Making lasagna can be a time-consuming process and finding the healthiest pre-made cheese in stores that tastes good is challenging.
You can make your own plant-based creations at home, but if you do, consider making them ahead.
Roughly chop the following ingredients to resemble beef/sausage crumbles
- 2 medium carrots (Consider using a food processor for carrots separately)
- 2 cups mushrooms
- 1/2 large onion
- 1/2 bell pepper
- 2-3 cloves minced garlic or 1⁄4 teaspoon garlic powder
OTHER SAUCE INGREDIENTS
- 2 cups black beans and/or tempeh, crumbled by hand
- 1/4 cup date paste, date sugar, chopped raisins, or maple syrup
- 1 tablespoon Italian seasoning
- 1 teaspoon dried basil
- 1 teaspoon oregano
- 2 teaspoons fennel seeds, semi crushed (sausage flavor)

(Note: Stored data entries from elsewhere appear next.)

(** copyout to part of the frame. *)
Lemma wp_copyout_frame off len src (Q : Z -> mach -> Prop) s :
  near (mmem s) -> kern_range src len -> 0 <= off -> 0 < len -> off + len <= FRAME_SIZE ->
  (forall s', held s' = held s -> near (mmem s') ->
     (forall i, 0 <= i < len -> mmem s' (cell (off + i)) = mmem s (src + i)) ->
     (forall x, (forall i, 0 <= i < len -> x <> cell (off + i)) -> mmem s' x = mmem s x) -> Q 0 s') ->
  wp (copyout root (u64 (rtf + off)) src len) Q s.
Proof.
  intros Hn Hk Ho Hl He HQ. pose proof (near_tables _ Hn) as [Hpt Hu]. pose proof Hn as [Hb Hnear].
  rewrite wrap_small by (apply frame_word; lia). destruct frame as [_ _ Hm Hd].
  eapply wp_mono; [apply (wp_copyout_loop kend kend_pos _ root T (rtf + off) src len s)|]; try done.
  - apply frame_word. lia.
  - lia.
  - apply copy_fuel; [|lia]. apply frame_word. lia.
  - by apply near_apart.
  - intros i Hi _. rewrite !Hu, <- Z.add_assoc. destruct (Hd (off + i) ltac:(lia) (Hm (off + i) ltac:(lia))) as [H1 H2].
    split; [done|]. intros j Hj. rewrite Hu, <- Z.add_assoc. apply H2. lia.
  - cbn beta. intros r s' (Hh & Hb' & Hout & Hr).
    assert (Hout' : forall x, (forall i, 0 <= i < len -> x <> cell (off + i)) -> mmem s' x = mmem s x).
    { intros x Hx. apply Hout. intros (i & Hi & _ & ->). apply (Hx i Hi). rewrite <- Z.add_assoc. by apply near_uaddr. }
    destruct Hr as [[-> Hr]|[_ (i & Hi & H0)]].
    + apply HQ; [done| | |done].
      * split; [done|]. intros x Hx Hc. rewrite Hout'; [by apply Hnear|]. intros i Hi. apply Hc. lia.
      * intros i Hi. rewrite <- (near_uaddr (mmem s)), Z.add_assoc by done. by apply Hr.
    + exfalso. rewrite Hu, <- Z.add_assoc in H0. by apply (Hm (off + i)); [lia|].
Qed.

(** copyin from part of the frame. *)
Lemma wp_copyin_frame off len dst (Q : Z -> mach -> Prop) s :
  near (mmem s) -> kern_range dst len -> 0 <= off -> 0 < len -> off + len <= FRAME_SIZE ->
  (forall s', held s' = held s -> near (mmem s') ->
     (forall i, 0 <= i < len -> mmem s' (dst + i) = mmem s (cell (off + i))) ->
     (forall x, x < dst \/ dst + len <= x -> mmem s' x = mmem s x) -> Q 0 s') ->
  wp (copyin root dst (u64 (rtf + off)) len) Q s.
Proof.
  intros Hn Hk Ho Hl He HQ. pose proof (near_tables _ Hn) as [Hpt Hu]. pose proof Hn as [Hb Hnear].
  rewrite wrap_small by (apply frame_word; lia). destruct frame as [_ _ Hm Hd].
  eapply wp_mono; [apply (wp_copyin_loop kend kend_pos _ root T dst (rtf + off) len s)|]; try done.
  - apply frame_word. lia.
  - lia.
  - apply copy_fuel; [|lia]. apply frame_word. lia.
  - by apply near_apart.
  - cbn beta. intros r s' (Hh & Hout & Hr). destruct Hr as [[-> Hr]|[_ (i & Hi & H0)]].
    + assert (Hin : forall i, 0 <= i < len -> mmem s' (dst + i) = mmem s (cell (off + i))).
      { intros i Hi. rewrite <- (near_uaddr (mmem s)), Z.add_assoc by done. by apply Hr. }
      apply HQ; [done| |done|done]. split.
      * intros x. destruct (decide (dst <= x < dst + len)) as [Hx|Hx].
        -- replace x with (dst + (x - dst)) by lia. rewrite Hin by lia. apply Hb.
        -- rewrite Hout by lia. apply Hb.
      * intros x Hx Hc. rewrite Hout; [by apply Hnear|].
        destruct (decide (dst <= x < dst + len)) as [Hx'|]; [|lia]. by destruct Hx; apply Hk.
    + exfalso. rewrite Hu, <- Z.add_assoc in H0. by apply (Hm (off + i)); [lia|].
Qed.

(** A write to kernel memory. *)
Lemma near_write m m' a len : near m -> kern_range a len -> bytes_ok m' -> (forall x, x < a \/ a + len <= x -> m' x = m x) -> near m'.
Proof.
  intros [_ Hn] Hk Hb Ho. split; [done|]. intros x Hx Hc. rewrite Ho; [by apply Hn|].
  destruct (decide (a <= x < a + len)) as [Hx'|]; [|lia]. by destruct Hx; apply Hk.
Qed.

(** ** Saving and restoring *)

Context (kuc kucr : Z).
Hypothesis uc_kern : kern_range kuc UC_SIZE.
Hypothesis ucr_kern : kern_range kucr UC_RISCV_SIZE.

Lemma fill_uc_ok m set tf signo : bytes_ok m -> bytes_ok (fill_uc kuc m set tf signo).
Proof. intros Hb. apply store64_ok, store64_ok, memmove_ok; [done|]. unfold TF_SIZE. lia. Qed.

(** The calling process has the page table [root]. *)
Definition runs_on (s : kstate) : Prop := exists p, runs_in s p /\ pagetable (procs s p) = root.

Lemma wp_my_pagetable (Q : Z -> kstate -> Prop) s : runs_on s -> Q root s -> wp my_pagetable Q s.
Proof. intros (p & Hr & Hp) HQ. unfold my_pagetable. apply wp_bind. eapply wp_myproc; [done|]. apply wp_gets. by rewrite Hp. Qed.

(** The frame holds a saved context. *)
Definition saved (m : mem) (regs : Z -> Z) (set signo : Z) : Prop :=
  forall i, FR_UC_RISCV <= i < FRAME_SIZE -> m (cell i) = frame_image regs set signo i.

Lemma wp_signal_frame_setup set tf signo (Q : Z -> kstate -> Prop) s :
  runs_on s -> near (mmem (km s)) ->
  (forall m, held m = held (km s) -> near (mmem m) -> saved (mmem m) (fun j => mmem (km s) (tf + j)) set signo ->
     (forall x, (x < kuc \/ kuc + UC_SIZE <= x) -> (x < kucr \/ kucr + UC_RISCV_SIZE <= x) ->
        (forall i, 0 <= i < FRAME_SIZE -> x <> cell i) -> mmem m x = mmem (km s) x) -> Q 0 (set_km m s)) ->
  wp (signal_frame_setup kuc kucr set tf rtf signo) Q s.
Proof.
  intros Hr Hn HQ. unfold signal_frame_setup. apply wp_bind, wp_my_pagetable; [done|].
  apply wp_bind, wp_zoom, wp_modify. set (m1 := fill_uc kuc _ set tf signo).
  assert (Hm1 : forall x, m1 x = if decide (kuc <= x < kuc + UC_SIZE) then uc_image (fun i => mmem (km s) (tf + i)) set signo (x - kuc) else mmem (km s) x).
  { intros x. apply fill_uc_spec, Hn. }
  assert (Hn1 : near m1).
  { apply (near_write (mmem (km s)) _ kuc UC_SIZE); [done|done|apply fill_uc_ok, Hn|]. intros x Hx. rewrite Hm1. by rewrite decide_False by lia. }
  clearbody m1. apply wp_bind, wp_zoom, wp_copyout_frame; [done|done|done|done|done|].
  intros s2 Hh2 Hn2 Hin2 Hout2. cbn [negb Z.eqb]. apply wp_bind, wp_zoom, wp_modify. cbn [km set_km].
  set (m3 := memset (mmem s2) kucr 0 UC_RISCV_SIZE).
  assert (Hn3 : near m3).
  { apply (near_write (mmem s2) _ kucr UC_RISCV_SIZE); [exact Hn2|done|apply memset_ok, Hn2|]. intros x Hx. by apply memset_out. }
  apply wp_bind, wp_zoom, wp_copyout_frame; [done|done|done|done|done|].
  intros s4 Hh4 Hn4 Hin4 Hout4. cbn [negb Z.eqb]. apply wp_ret. cbn [km set_km mmem set_mmem] in *.
  change (set_km s4 (set_km (set_mmem m3 s2) _)) with (set_km s4 s). apply HQ; [by rewrite Hh4|done| |].
  - intros i Hi. unfold frame_image, FRAME_SIZE, FR_UC_RISCV, FR_UC in *. destruct (Z.ltb_spec i 1088).
    + replace i with (128 + (i - 128)) by lia. rewrite Hin4 by (unfold UC_RISCV_SIZE; lia).
      unfold m3. rewrite memset_in by (unfold UC_RISCV_SIZE; lia). done.
    + rewrite Hout4; [|intros j Hj Heq; apply cell_inj in Heq; unfold FRAME_SIZE, UC_RISCV_SIZE in *; lia].
      unfold m3. rewrite memset_out.
      * replace i with (1088 + (i - 1088)) at 1 by lia. rewrite Hin2 by (unfold UC_SIZE; lia).
        rewrite Hm1, decide_True by (unfold UC_SIZE; lia). f_equal. lia.
      * destruct (decide (kucr <= cell i < kucr + UC_RISCV_SIZE)) as [Hin|]; [|lia].
        by destruct (kern_cell (cell i) i (ucr_kern _ Hin) ltac:(unfold FRAME_SIZE; lia)).
  - intros x H1 H2 H3. rewrite Hout4 by (intros i Hi; apply H3; unfold FR_UC_RISCV, UC_RISCV_SIZE, FRAME_SIZE in *; lia).
    unfold m3. rewrite memset_out by done. rewrite Hout2 by (intros i Hi; apply H3; unfold FR_UC, UC_SIZE, FRAME_SIZE in *; lia).
    rewrite Hm1, decide_False by lia. done.
Qed.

- 1 teaspoon fresh ground pepper
- 1/3 cup low sodium soy sauce, dark miso paste slurry, or 1/2 teaspoon salt (soy helps to buffer salt)
- 1/3 cup tomato paste
- 1 cup petite diced tomatoes
- 1 1⁄2 cups crushed tomato or purée
- 1/4 cup nutritional yeast
- 1 cup plant-based Parmesan Cheese (See recipe)
- 1 1⁄2 cups plant-based Ricotta Cheese (See recipe)

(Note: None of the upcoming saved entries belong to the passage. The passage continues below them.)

(* ===== verification/Bio.v ===== *)
(** * kernel/fs/bio.c: the block cache, and the block device of lwext4 on it

    Buffer [i] is [bufs s i], its sleep lock is [buf_lock i] and its place in
    the list of recently used buffers is the node [BBuf i] of [blinks s].  The
    disk is the image it had when the machine was started and the block writes
    it has done since, in order: its contents now are [disk s], and the
    contents after any prefix of the writes are what a crash can leave. *)
From S2P Require Import Prelude Mem CString KTypes Kalloc Vm ListHead KState Queue Sched Signal Thread ProcBase Sync.

Definition BSIZE : Z := 512.
Definition ROOTDEV : Z := 1.
Definition EOK : Z := 0.

(** ** The disk *)

Definition apply_writes (ws : list (Z * mem)) (d : Z -> mem) : Z -> mem :=
  foldl (fun d w => <[w.1 := w.2]> d) d ws.
Definition disk (s : kstate) : Z -> mem := apply_writes (dwrites s) (image s).

(** ** Buffers *)

Definition get_buf (i : nat) : E kstate buf := gets (fun s => bufs s i).
Definition upd_buf (i : nat) (f : buf -> buf) : E kstate unit :=
  modify (fun s => set_bufs (<[i := f (bufs s i)]> (bufs s)) s).
Definition on_blinks {A} (m : E (gmap bptr (list_head bptr)) A) : E kstate A := zoom blinks set_blinks m.

(** The address of the sleep lock of a buffer. *)
Definition buf_lock (i : nat) : Z := Z.of_nat i.

(** A transfer, as the block cache takes it to be: the block is moved between
    the buffer and the disk when the call returns.  DiskSpec relates it to the
    driver, which does not wait for writes. *)
Definition disk_rw (i : nat) (write : bool) : E kstate unit :=
  b ← get_buf i;
  if write then modify (fun s => set_dwrites (dwrites s ++ [(blockno b, bdata b)]) s)
  else d ← gets disk; upd_buf i (set_bdata (d (blockno b))).

(** b->next = head.next; b->prev = &head *)
Definition buf_point (b : bptr) : E (gmap bptr (list_head bptr)) unit :=
  n ← rd_next (Some BHead);
  wr_next (Some b) n;;
  wr_prev (Some b) (Some BHead).

(** head.next->prev = b; head.next = b *)
Definition buf_hook (b : bptr) : E (gmap bptr (list_head bptr)) unit :=
  n ← rd_next (Some BHead);
  wr_prev n (Some b);;
  wr_next (Some BHead) (Some b).

(** b->next->prev = b->prev; b->prev->next = b->next. *)
Definition buf_unlink (b : bptr) : E (gmap bptr (list_head bptr)) unit :=
  n ← rd_next (Some b);
  p ← rd_prev (Some b);
  wr_prev n p;;
  p ← rd_prev (Some b);
  n ← rd_next (Some b);
  wr_next p n.

Definition binit_one (i : nat) : E kstate unit :=
  on_blinks (buf_point (BBuf i));;
  initsleeplock (buf_lock i);;
  on_blinks (buf_hook (BBuf i)).

Definition binit : E kstate unit :=
  initlock L_bcache;;
  on_blinks (wr_prev (Some BHead) (Some BHead);; wr_next (Some BHead) (Some BHead));;
  _ ← for_table (Z.to_nat NBUF) 0 (fun i => binit_one i;; mret (None : option unit));
  mret tt.

(** for (b = ...; b != &bcache.head; b = b->next or b->prev): the first buffer
    that satisfies the test.  There are NBUF buffers to pass. *)
Fixpoint buf_find (fuel : nat) (step : option bptr -> E (gmap bptr (list_head bptr)) (option bptr))
    (test : buf -> bool) (b : option bptr) : E kstate (option nat) :=
  b ← deref b;
  match b with
  | BHead => mret None
  | BBuf i =>
    r ← get_buf i;
    if test r then mret (Some i)
    else
      match fuel with
      | O => nofuel
      | S fuel => n ← on_blinks (step (Some b)); buf_find fuel step test n
      end
  end.

Definition bpin (i : nat) : E kstate unit :=
  acquire L_bcache;;
  upd_buf i (fun b => set_refcnt (u32 (refcnt b + 1)) b);;
  release L_bcache.

Definition bunpin (i : nat) : E kstate unit :=
  acquire L_bcache;;
  upd_buf i (fun b => set_refcnt (u32 (refcnt b - 1)) b);;
  release L_bcache.

Section Buffers.
(** The switch to the scheduler, and a bound on the number of times a caller
    sleeps on the lock of a buffer. *)
Context (swtch : nat -> E kstate unit) (fuel : nat).

Definition bget (dev bno : Z) : E kstate nat :=
  acquire L_bcache;;
  b ← on_blinks (rd_next (Some BHead));
  r ← buf_find (Z.to_nat NBUF) rd_next (fun b => (bdev b =? dev) && (blockno b =? bno)) b;
  match r with
  | Some i =>
    upd_buf i (fun b => set_refcnt (u32 (refcnt b + 1)) b);;
    release L_bcache;;
    acquiresleep swtch fuel (buf_lock i);;
    mret i
  | None =>
    b ← on_blinks (rd_prev (Some BHead));
    r ← buf_find (Z.to_nat NBUF) rd_prev (fun b => refcnt b =? 0) b;
    match r with
    | Some i =>
      upd_buf i (fun b => set_refcnt 1 (set_bvalid 0 (set_blockno bno (set_bdev dev b))));;
      release L_bcache;;
      acquiresleep swtch fuel (buf_lock i);;
      mret i
    | None => panic "bget: no buffers"
    end
  end.

Definition bread (dev bno : Z) : E kstate nat :=
  i ← bget dev bno;
  b ← get_buf i;
  (if bvalid b =? 0 then disk_rw i false;; upd_buf i (set_bvalid 1) else mret tt);;
  mret i.

Definition bwrite (i : nat) : E kstate unit :=
  h ← holdingsleep (buf_lock i);
  panic_if (negb h) "bwrite";;
  disk_rw i true.

Definition brelse (i : nat) : E kstate unit :=
  h ← holdingsleep (buf_lock i);
  panic_if (negb h) "brelse";;
  releasesleep (buf_lock i);;
  acquire L_bcache;;
  upd_buf i (fun b => set_refcnt (u32 (refcnt b - 1)) b);;
  b ← get_buf i;
  (if refcnt b =? 0 then on_blinks (buf_unlink (BBuf i);; buf_point (BBuf i);; buf_hook (BBuf i)) else mret tt);;
  release L_bcache.

(** ** kernel/fs/blockdev.c: the device lwext4 reads and writes *)

(** memmove between memory and the data of a buffer. *)
Definition data_to_mem (m : mem) (dst : Z) (d : mem) : mem :=
  fun a => if (dst <=? a) && (a <? dst + BSIZE) then d (a - dst) else m a.
Definition mem_to_data (m : mem) (src : Z) (d : mem) : mem :=
  fun o => if (0 <=? o) && (o <? BSIZE) then m (src + o) else d o.

Fixpoint blockdev_bread_loop (n : nat) (bp blk : Z) : E kstate unit :=
  match n with
  | O => mret tt
  | S n =>
    i ← bread ROOTDEV (u32 blk);
    b ← get_buf i;
    on_mach (upd_mem (fun m => data_to_mem m bp (bdata b)));;
    brelse i;;
    blockdev_bread_loop n (bp + BSIZE) (blk + 1)
  end.
Definition blockdev_bread (buf blk_id blk_cnt : Z) : E kstate Z :=
  blockdev_bread_loop (Z.to_nat blk_cnt) buf blk_id;;
  mret EOK.

Fixpoint blockdev_bwrite_loop (n : nat) (bp blk : Z) : E kstate unit :=
  match n with
  | O => mret tt
  | S n =>
    i ← bget ROOTDEV (u32 blk);
    m ← gets (fun s => mmem (km s));
    upd_buf i (fun b => set_bdata (mem_to_data m bp (bdata b)) b);;
    bwrite i;;
    brelse i;;
    blockdev_bwrite_loop n (bp + BSIZE) (blk + 1)
  end.
Definition blockdev_bwrite (buf blk_id blk_cnt : Z) : E kstate Z :=
  blockdev_bwrite_loop (Z.to_nat blk_cnt) buf blk_id;;
  mret EOK.
End Buffers.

- 2-4 cups leafy greens, chopped
- 2 zucchini, sliced lengthwise, 1/4 inch thick, optional
- 10-12 lasagna noodles, whole grain or vegetable pasta—just soak in warm water for about 10 minutes (No need to boil)
- Preheat oven to 350°F.
- Place the chopped SAUCE INGREDIENTS (carrots, mushrooms, onion, bell pepper, and garlic) in a large nonstick pot over medium heat and simmer until softened or lightly browned.
- Add OTHER SAUCE INGREDIENTS, cover, and return to a simmer for 30 more minutes.
- If using zucchini as a layer, lay out zucchini slices on a parchment lined baking sheet or baking mat and bake for 10-13 minutes, watching carefully until lightly browned.
- To assemble, spread a thin layer of SAUCE INGREDIENTS mixture in the bottom of a 9 x 13 inch baking dish and arrange a layer of noodles on top. Spread half of the ricotta mixture over the noodles.
- Add a thin layer of each—chopped greens, zucchini, sauce, noodles, ricotta, chopped greens, zucchini, sauce—and add a light layer of parmesan.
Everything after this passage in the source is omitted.